New Mapping Project Reveals That Nearly All Of British Columbia's Old-Growth Forest Is Already Gone
Many people imagine British Columbia as a province carpeted in forests, with giant old-growth trees, but a new interactive map reveals that little remains of B.C.s original and ancient forests, showing logging and other industrial human activity as a vast sea of red.
The Seeing Red map, released Tuesday by the Prince George-based group Conservation North, took one year, 10 provincial and federal government datasets and $4,200 to pull together. The cumulative impacts of industrial forestry have never really been put on display for analysis or review, Conservation North director Michelle Connolly told The Narwhal. And it became clear that if we wanted the truth, we would basically have to figure it out for ourselves.
Connolly said one of the most striking things about the map is how little primary forest remains in B.C.s interior, especially in the rare inland temperate rainforest where skyscraper cedar trees can be more than 1,000 years old and endangered deep-snow mountain caribou live in the spring and early winter, surviving on lichen found only on old-growth trees.

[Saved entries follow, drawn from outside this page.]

(* ===== verification/Uuids.v ===== *)
(** * What the runtime relies on of the [uuid] crate

    [Uuid::new_v5] (a SHA-1 hash of a namespace and a name), [as_bytes], the
    text form written by [Display] and read by [FromStr] are code of the [uuid]
    crate.  They are the operations of a class, with the documented laws the
    program rests on; [hyphenated] is an instance, in the crate's hyphenated
    form, that shows the laws can hold. *)

From S2P Require Import Prelude Text Protocol.

Class UuidCrate : Type := {
  uuid_bytes : Uuid -> list byte;
  uuid_v5 : Uuid -> list byte -> Uuid;
  uuid_display : Uuid -> string;
  uuid_parse : string -> option Uuid;
  uuid_bytes_length u : length (uuid_bytes u) = 16;
  uuid_bytes_inj u v : uuid_bytes u = uuid_bytes v -> u = v;
  uuid_display_length u : String.length (uuid_display u) = 36;
  uuid_parse_display u : uuid_parse (uuid_display u) = Some u;
  uuid_display_lower u : existsb is_ascii_uppercase (string_bytes (uuid_display u)) = false;
}.

Section Laws.
Context `{UuidCrate}.

Lemma uuid_display_inj u v : uuid_display u = uuid_display v -> u = v.
Proof. intros E. apply (f_equal uuid_parse) in E. rewrite !uuid_parse_display in E. congruence. Qed.

Lemma uuid_bytes_app_inj u v l k :
  uuid_bytes u ++ l = uuid_bytes v ++ k -> u = v /\ l = k.
Proof.
  intros E. apply app_inj_length in E as [E ->]; [|by rewrite !uuid_bytes_length].
  split; [by apply uuid_bytes_inj|done].
Qed.

(** [Display] of an identifier: that of its uuid. *)
Definition id_display {k} (i : Id k) : string := uuid_display (as_uuid i).

Lemma id_uuid_inj {k} (i j : Id k) : as_uuid i = as_uuid j -> i = j.
Proof. destruct i, j; simpl; congruence. Qed.

Lemma id_display_inj {k} (i j : Id k) : id_display i = id_display j -> i = j.
Proof. intros E%uuid_display_inj. by apply id_uuid_inj. Qed.

(** [FromStr] of an identifier. *)
Definition id_parse {k} (s : string) : option (Id k) := from_uuid <$> uuid_parse s.

Lemma id_parse_display {k} (i : Id k) : id_parse (id_display i) = Some i.
Proof. unfold id_parse, id_display. rewrite uuid_parse_display. by destruct i. Qed.

End Laws.

(** ** The hyphenated form *)

Definition hex_digit (d : N) : byte :=
  Ascii.ascii_of_N (if (d <? 10)%N then 48 + d else 87 + d).

Definition unhex_digit (c : byte) : option N :=
  let n := Ascii.N_of_ascii c in
  if ((48 <=? n) && (n <? 58))%N then Some (n - 48)%N
  else if ((97 <=? n) && (n <? 103))%N then Some (n - 87)%N
  else None.

Fixpoint hex_list (k : nat) (n : N) : list byte :=
  match k with
  | O => []
  | S k => hex_list k (n / 16) ++ [hex_digit (n mod 16)]
  end.

Definition unhex_list (l : list byte) : option N :=
  fold_left (fun acc c => v ← acc; d ← unhex_digit c; Some (16 * v + d)%N) l (Some 0%N).

Lemma unhex_hex_digit d : (d < 16)%N -> unhex_digit (hex_digit d) = Some d.
Proof.
  intros Hd. assert (d ∈ seq 0 16 ≫= fun i => [N.of_nat i]) as Hin.
  { apply list_elem_of_bind. exists (N.to_nat d). split; [|apply elem_of_seq; lia].
    rewrite N2Nat.id. set_solver. }
  simpl in Hin. repeat (apply elem_of_cons in Hin as [->|Hin]; [reflexivity|]).
  by apply not_elem_of_nil in Hin.
Qed.

Lemma unhex_hex_list k n : unhex_list (hex_list k n) = Some (n mod 16 ^ N.of_nat k)%N.
Proof.
  revert n; induction k as [|k IH]; intros n; simpl hex_list.
  { rewrite N.mod_1_r. done. }
  unfold unhex_list in *. rewrite fold_left_snoc, IH. simpl.
  rewrite unhex_hex_digit by (by apply N.mod_upper_bound). simpl. f_equal.
  rewrite Nat2N.inj_succ, N.pow_succ_r', N.Div0.mod_mul_r by lia. lia.
Qed.

Lemma length_hex_list k n : length (hex_list k n) = k.
Proof.
  revert n; induction k as [|k IH]; intros n; simpl; [done|].
  rewrite length_app, IH. simpl. lia.
Qed.

Definition dash : byte := Ascii.ascii_of_nat 45.

Definition hyphenate (l : list byte) : list byte :=
  take 8 l ++ dash :: take 4 (drop 8 l) ++ dash :: take 4 (drop 12 l) ++
  dash :: take 4 (drop 16 l) ++ dash :: drop 20 l.

Definition unhyphenate (l : list byte) : list byte :=
  take 8 l ++ take 4 (drop 9 l) ++ take 4 (drop 14 l) ++ take 4 (drop 19 l) ++ drop 24 l.

Lemma unhyphenate_hyphenate l : length l = 32 -> unhyphenate (hyphenate l) = l.
Proof. intros Hl. do 32 (destruct l as [|? l]; [done|]). destruct l; done. Qed.

Lemma length_hyphenate l : length l = 32 -> length (hyphenate l) = 36.
Proof. intros Hl. do 32 (destruct l as [|? l]; [done|]). destruct l; done. Qed.

Lemma existsb_sublist {A} (p : A -> bool) (l k : list A) :
  (forall x, x ∈ l -> x ∈ k) -> existsb p k = false -> existsb p l = false.
Proof.
  intros Hin Hk. destruct (existsb p l) eqn:E; [|done]. apply existsb_exists in E as (x & Hx & Hp).
  assert (existsb p k = true); [|congruence]. apply existsb_exists. exists x. split; [|done].
  apply list_elem_of_In, Hin. by apply list_elem_of_In.
Qed.

Lemma hex_list_lower k n : existsb is_ascii_uppercase (hex_list k n) = false.
Proof.
  revert n. induction k as [|k IH]; intros n; simpl; [done|]. rewrite existsb_app, IH. simpl.
  rewrite orb_false_r. unfold hex_digit, is_ascii_uppercase, between, code.
  assert (n mod 16 < 16)%N as Hn by (by apply N.mod_upper_bound).
  destruct (n mod 16 <? 10)%N eqn:E; bool_to_prop; rewrite !Ascii.N_ascii_embedding by lia;
    apply andb_false_iff; [left|right]; apply N.leb_gt; lia.
Qed.

Lemma take_in {A} (x : A) n l : x ∈ take n l -> x ∈ l.
Proof. intros Hx. rewrite <-(take_drop n l). apply elem_of_app. by left. Qed.

Lemma drop_in {A} (x : A) n l : x ∈ drop n l -> x ∈ l.
Proof. intros Hx. rewrite <-(take_drop n l). apply elem_of_app. by right. Qed.

Lemma hyphenate_in b l : b ∈ hyphenate l -> b = dash \/ b ∈ l.
Proof.
  unfold hyphenate. repeat (rewrite elem_of_app || rewrite elem_of_cons).
  intros Hb. repeat match goal with H : _ \/ _ |- _ => destruct H as [H|H] end; auto; right;
    repeat (apply take_in in Hb || apply drop_in in Hb); done.
Qed.

#[refine] Definition hyphenated : UuidCrate := {|
  uuid_bytes u := le_bytes 16 (uuid_N u);
  uuid_v5 ns name := from_u128 (uuid_N ns + le_value name);
  uuid_display u := bytes_string (hyphenate (hex_list 32 (uuid_N u)));
  uuid_parse s := from_u128 <$> unhex_list (unhyphenate (string_bytes s));
|}.
Proof.
  - intros u. apply length_le_bytes.
  - intros u v E. apply (f_equal le_value) in E. rewrite !le_value_bytes in E.
    change (256 ^ N.of_nat 16)%N with uuid_bound in E.
    rewrite !N.mod_small in E by (apply N.ltb_lt, uuid_lt). by apply (inj uuid_N).
  - intros u. rewrite <-length_string_bytes, string_bytes_string.
    apply length_hyphenate, length_hex_list.
  - intros u. rewrite string_bytes_string, unhyphenate_hyphenate by apply length_hex_list.
    rewrite unhex_hex_list. simpl. change (16 ^ N.of_nat 32)%N with uuid_bound.
    rewrite N.mod_small by (apply N.ltb_lt, uuid_lt). f_equal. apply from_u128_uuid_N.
  - intros u. rewrite string_bytes_string.
    apply (existsb_sublist _ _ (dash :: hex_list 32 (uuid_N u))); [|exact (hex_list_lower 32 (uuid_N u))].
    intros b [-> |Hb]%hyphenate_in; [by left|by right].
Defined.

Example hyphenated_example :
  uuid_display (UuidCrate := hyphenated) (from_u128 0x3b1c9c0a4e2d4b7a9c118a0e5d2f6b41)
  = "3b1c9c0a-4e2d-4b7a-9c11-8a0e5d2f6b41".
Proof. vm_compute. reflexivity. Qed.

All B.C. old-growth forests are primary forests also known as original, or primaeval forests meaning they have never been logged. But not all B.C. primary forests are old-growth, as some have been affected over the centuries by natural disturbances such as wildfire. Scattered amidst an enormous blaze of red, the map clearly depicts the few old-growth conservation opportunities that are left in the provinces interior, Connolly said. This part of B.C. has been ignored when it comes to discussions about old-growth forests.